Germany before the Nazi came to power, were in terrible condition economically. While it had a strong industrial base, Germany was over populated, and resource scarce. The powerful Germany industry was heavily dependant on imports of a wide range of resources from copper and textiles, to oil and rubber. But probably most importantly: food. Germany's population density was high with only a small amount ariable land per its population: (2.1 ha/farmer) compared to France (2.8ha/farmer), Britain(3.8ha/farmer), and the US(12.8ha/farmer) (Tooze). To pay for these imports Germany needed to export, largely finished manufactured products, chemicals, industrial machinery. Added to this were the war reparations Germany needed to pay; which again required foreign currency. Germany was a nation with a fragile economy, and massive debts.

When the great depression hit the global economy, the major trading nations started to pass protectionist trade laws to save themselves. That is to say they greatly reduced what they imported, while trying to maintain exports. However these beggar-thy-neighbour policies were implemented by all, so global trade sharply declined. This effect on Germany was pronouced. Without trade the economy nearly collapsed, and the repayment of war reparations had to be slowed.

It is from this desperate situation that the Nazi political party started to gather strength. The Nazi solution to the problems facing "the people without space", was to obtain colonies with the arable land and natural resouces the German people needed. Without these resouce rich colonies, Germany would forever be a second rate power. So where what this Lebensraum to come from? Eastern Europe is the obvious answer. Overseas colonies would be vulnerable to blockade by the British, French, or the USA. But the eastern nations, USSR, Poland, etc. were considered much weaker than the western ones. In the east Germany could have the space and resources it needed, while also being safe from any blockade by its traditional rivals.

It is for these reasons that war with the USSR had to happen. Invading the USSR was not a mistake, a rash decision, or an affliction caused by victory desease. It was a well thought out deliberate plan of action. Establishing lebensraum for "the people without space" was the only way Germany could retain its standing as a first rate power. The French Empire, British Empire, the USSR, and America, who did have these resouces would (Hitler and the Nazi believed) eventually leave Germany behind economically. Without the economic independance afforded by the lebensraum resouces and farmland, Germany would forever be at the mercy of its rivals.

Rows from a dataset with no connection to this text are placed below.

(* ===== verification/ChainRuns.v ===== *)
(** * ChainRuns: concrete shards

    A concrete codec for the shard manifest, small chains to try the
    theorems on, and runs that show where the protocol gets stuck. *)
From S2P Require Import Prelude Order Text Lsn Externals Frame Segment Cas Media MediaProofs Manifest Chain ChainHead ChainProofs.

Module ChainConcrete.
#[export] Instance rounds_countable : Countable RoundRange.
Proof. refine (inj_countable' (λ r, (rr_first r, rr_last r)) (λ '(a, b), mkRounds a b) _). by intros []. Defined.
#[export] Instance log_countable : Countable ShardManifest.
Proof.
  refine (inj_countable (λ m, [countable.encode (lm_format m); countable.encode (lm_shard m);
      countable.encode (lm_chain_epoch m); countable.encode (lm_head m); countable.encode (lm_consolidated_upto m);
      countable.encode (lm_consolidated_digest m); countable.encode (lm_rounds m); countable.encode (lm_gc_round m);
      countable.encode (lm_sealed_by m); countable.encode (lm_sealed_unix m)])
    (λ l, match l with
          | [a; b; c; d; e; f; g; h; i; j] =>
              a ← countable.decode a; b ← countable.decode b; c ← countable.decode c; d ← countable.decode d;
              e ← countable.decode e; f ← countable.decode f; g ← countable.decode g; h ← countable.decode h;
              i ← countable.decode i; j ← countable.decode j; Some (mkLog a b c d e f g h i j)
          | _ => None
          end) _).
  intros []. cbn. by rewrite !countable.decode_encode.
Defined.
#[export] Instance log_fits_dec m : Decision (log_fits m).
Proof. unfold log_fits. destruct (lm_rounds m); apply _. Defined.
Definition parse_log (d : bytes) : option ShardManifest :=
  m ← countable.decode (ManifestConcrete.of_bits d); if decide (log_fits m) then Some m else None.
#[export] Instance serde_log : SerdeLog := {
  log_from_slice := parse_log;
  log_to_vec_pretty m := ManifestConcrete.bits_of (countable.encode m)
}.
#[export] Instance serde_log_ok : SerdeLogOk.
Proof.
  split; cbn [log_from_slice log_to_vec_pretty serde_log]; unfold parse_log.
  - intros m F. rewrite ManifestConcrete.of_bits_bare, countable.decode_encode. cbn. by rewrite decide_True.
  - intros d m. destruct (countable.decode (ManifestConcrete.of_bits d)); [|done]. cbn. case_decide; naive_solver.
Qed.
End ChainConcrete.

Module ChainWitness.
Import Concrete ChainConcrete FrameWitness.

Definition w0 : mworld MemStore := mkMWorld ms_new ms_new ms_new 1000.
(** A landing segment of shard 1 and the digest the next one carries. *)
Definition window (seq prev : Z) (fs : list Frame2) : bytes * Z :=
  match (b ← push_all (E := ChainError) (segment_new (mkSegHeader Landing 1 seq prev))
               ((λ f, (f, SegmentWitness.wire_of f)) <$> fs); segment_finish b) with
  | Ok (o, ts) => (o, tenants_digest ts)
  | _ => ([], 0)
  end.
Definition land (media : WalMedia) (w : mworld MemStore) (seq : Z) (o : bytes) : mworld MemStore :=
  (mexec w (put_segment media 0 1 seq o)).1.
Definition s1 : bytes * Z := window 1 0 [f1; f2].
Definition s2 : bytes * Z := window 2 s1.2 [f2].
Definition s3 : bytes * Z := window 3 s2.2 [f1].
Definition s4 : bytes * Z := window 4 s3.2 [f2].
(** A pipelined writer died: its third put never landed, its fourth did. *)
Definition crashed (media : WalMedia) : mworld MemStore := land media (land media (land media w0 1 s1.1) 2 s2.1) 4 s4.1.

Definition chain_seqs (media : WalMedia) (w : mworld MemStore) : option (list Z + ChainError) :=
  match (mexec w (read_chain_linked 20 media 1 0 0)).2 with
  | Some (Ok l) => Some (inl (cs_seq <$> l))
  | Some (Err e) => Some (inr e)
  | _ => None
  end.
Definition take (media : WalMedia) (w : mworld MemStore) : mworld MemStore * option (res ChainError Takeover) :=
  mexec w (take_over 5 media 1 (str "b")).

Example takeover_sweeps :
  (take Dual (crashed Dual)).2 = Some (Ok (mkTakeover 1 3 4 0)) ∧
  chain_seqs Dual (take Dual (crashed Dual)).1 = Some (inl [1; 2; 3]).
Proof. by vm_compute. Qed.

(** The same writer, and a successor that sealed position 3 and died before
    it swept.  The next takeover finds positions 1 to 4 taken, takes the
    dead writer's window at 4 for the head and seals 5: the chain can no
    longer be read. *)
Definition sealed_only (media : WalMedia) : mworld MemStore :=
  match build_seal 1 3 s2.2 with Ok (o, _) => (mexec (crashed media) (seal media 1 3 o)).1 | _ => w0 end.
Example crash_before_sweep_wedges :
  chain_seqs Single (sealed_only Single) = Some (inl [1; 2; 3]) ∧
  (take Single (sealed_only Single)).2 = Some (Ok (mkTakeover 1 5 6 0)) ∧
  chain_seqs Single (take Single (sealed_only Single)).1 = Some (inr (BrokenLink 1 4)).
Proof. by vm_compute. Qed.

(** A window that reached one bucket, and a seal that reached the other and
    died there: nobody owns position 3 and every seal of it is refused, so
    every takeover ends as contested. *)
Definition half_and_half : mworld MemStore :=
  let w := land Dual (land Dual w0 1 s1.1) 2 s2.1 in
  let w := (world_put w Works AZ1 (segment_key 1 3) s3.1 None).1 in
  match build_seal 1 3 s2.2 with Ok (o, _) => (world_put w Works AZ2 (segment_key 1 3) o None).1 | _ => w end.
Example half_seal_wedges :
  (take Dual half_and_half).2 = Some (Err (Contested 1 8)) ∧
  chain_seqs Dual (take Dual half_and_half).1 = Some (inl [1; 2]).
Proof. by vm_compute. Qed.

(** Two different objects with the same header: present, but nobody's. *)
Definition same_header : mworld MemStore :=
  (world_put (world_put w0 Works AZ1 (segment_key 1 1) s1.1 None).1 Works AZ2 (segment_key 1 1) (window 1 0 [f1]).1 None).1.
Example present_without_owner :
  (mexec same_header (present Dual 1 1)).2 = Some (Ok true) ∧
  (mexec same_header (fetch_segment Dual 1 1)).2 = Some (Ok None).
Proof. by vm_compute. Qed.

(** ** Witnesses *)
Lemma w0_lawful : lawful w0.
Proof. intros []; apply ms_new_ok. Qed.
Lemma land_view w seq o :
  lawful w → lawful (land Single w seq o) ∧
  ∀ key md, is_Some (view (land Single w seq o) key md) → (key = segment_key 1 seq ∧ md = STD) ∨ is_Some (view w key md).
Proof.
  intros L. assert (land Single w seq o = (world_put w Works STD (segment_key 1 seq) o None).1) as ->.
  { unfold land, mexec, put_segment, mput_absent. cbn [mbind mprog_bind mhandle mexec_pool].
    by destruct (world_put _ _ _ _ _ _) as [w' [v|[]|]]. }
  unfold world_put, view. pose proof (put_if_match_ok (store_at w STD) (segment_key 1 seq) o None (L STD)) as P.
  destruct (put_if_match _ _ _ _) as [s r]. destruct P as [I P]. cbn [fst]. split.
  - intros md. rewrite store_at_with. destruct (decide (md = STD)); [done|apply L].
  - intros key md. rewrite store_at_with. destruct (decide (md = STD)) as [-> |]; [|by right]. case_bool_decide.
    + destruct P as (v & _ & _ & O). destruct (decide (key = segment_key 1 seq)); [by left|]. rewrite O by done. by right.
    + destruct P as [_ ->]. by right.
Qed.
Lemma crashed_lawful : lawful (crashed Single).
Proof. unfold crashed. do 3 apply land_view. apply w0_lawful. Qed.
Lemma crashed_keys key md :
  is_Some (view (crashed Single) key md) → ∃ s, (s = 1 ∨ s = 2 ∨ s = 4) ∧ key = segment_key 1 s.
Proof.
  intros V. unfold crashed in V. pose proof w0_lawful as L0. destruct (land_view w0 1 s1.1 L0) as [L1 V1].
  destruct (land_view _ 2 s2.1 L1) as [L2 V2]. destruct (land_view _ 4 s4.1 L2) as [L3 V3].
  apply V3 in V as [[-> _]|V]; [exists 4; split; [lia|done]|].
  apply V2 in V as [[-> _]|V]; [exists 2; split; [lia|done]|].
  apply V1 in V as [[-> _]|V]; [exists 1; split; [lia|done]|]. destruct md, V; done.
Qed.
Lemma crashed_present s : 0 ≤ s → present_at (crashed Single) Single 1 s = true → s = 1 ∨ s = 2 ∨ s = 4.
Proof.
  intros S0. rewrite present_at_of by apply crashed_lawful. cbn. intros P%bool_decide_eq_true.
  apply fmap_is_Some in P. destruct (crashed_keys (segment_key 1 s) STD P) as (t & In & E).
  apply segment_key_inj in E as ->; lia.
Qed.
Definition segment_of (seq : Z) (o : bytes) : ChainSegment :=
  match decode_segment o with
  | Ok (header, frames, footer) => mkChainSegment seq header frames footer
  | _ => mkChainSegment seq (mkSegHeader Landing 0 0 0) [] (mkSegFooter 0 [])
  end.
Definition g1 : ChainSegment := segment_of 1 s1.1.
Definition g2 : ChainSegment := segment_of 2 s2.1.
Lemma crashed_linked : linked (crashed Single) Single 1 1 0 [g1; g2].
Proof.
  assert (St1 : stored (crashed Single) Single 1 g1).
  { split_and!; [by vm_compute|by vm_compute|]. exists s1.1. split; by vm_compute. }
  assert (St2 : stored (crashed Single) Single 1 g2).
  { split_and!; [by vm_compute|by vm_compute|]. exists s2.1. split; by vm_compute. }
  refine (conj _ (conj _ (conj St1 (conj _ (conj _ (conj St2 I)))))); by vm_compute.
Qed.

Lemma chain_head_exact_witness : mexec (crashed Single) (chain_head Single 1 0) = (crashed Single, Some (Ok 2)).
Proof.
  apply (chain_head_exact (crashed Single) Single 1 0 2).
  - apply crashed_lawful.
  - lia.
  - lia.
  - intros s Hs. assert (s = 1 ∨ s = 2) as [-> | ->] by lia; by vm_compute.
  - by vm_compute.
  - intros s P. unfold MAX_INFLIGHT. destruct (decide (0 ≤ s)) as [L|]; [|lia]. pose proof (crashed_present s L P). lia.
Defined.
Lemma chain_read_exact_witness :
  mexec (crashed Single) (walk_chain_linked (λ _, id) (keep (λ n, negb (n =? 1)%nat)) 3 Single 1 (mkCursor 1 0) []) =
    (crashed Single, Some (Ok (mkCursor 2 s1.2, [g1]))) ∧
  mexec (crashed Single) (walk_chain_linked (λ _, id) (keep (λ _, true)) 3 Single 1 (mkCursor 2 s1.2) [g1]) =
    (crashed Single, Some (Ok (mkCursor 3 s2.2, [g1; g2]))).
Proof.
  destruct (chain_read_exact (crashed Single) Single 1 1 0 [g1] [g2] None None 3) as (_ & A & B).
  - apply crashed_lawful.
  - by vm_compute.
  - exact crashed_linked.
  - by vm_compute.
  - apply end_empty. by vm_compute.
  - cbn. lia.
  - split; [exact (A ltac:(done))|exact B].
Defined.
End ChainWitness.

To do this Germany would embark on a massive armament program. This program, rather than the "battle for work" social programs, was the spark that reignited the German economy (Tooze). From 1936-1939 Germany gradually re-engergized it's economy largely on a war footing (Tooze). While not yet having completed is very ambitious re-armament program, by 1939 Hitler had at his disposal a major fighting force. Germany was now ready to aquire its living space.

The problem now is two fold. First, to get to the USSR Germany would need to invade or otherwise annex the states between, mainly Poland and Czechoslovakia. However these countires had thier indpendance guaranteed by the French and the British. Second, any expansion of German power would be a threat to France and Britain who were likely to arrest Germany's expansion for this reason alone. Hitler and his high command were keen to avoid a two front war, the perennial german strategic problem. The solution came in the form of the Molotov–Ribbentrop Pact of 1939. With a non-aggression pact from the Soviet Union, Germany was free to fight a one front war.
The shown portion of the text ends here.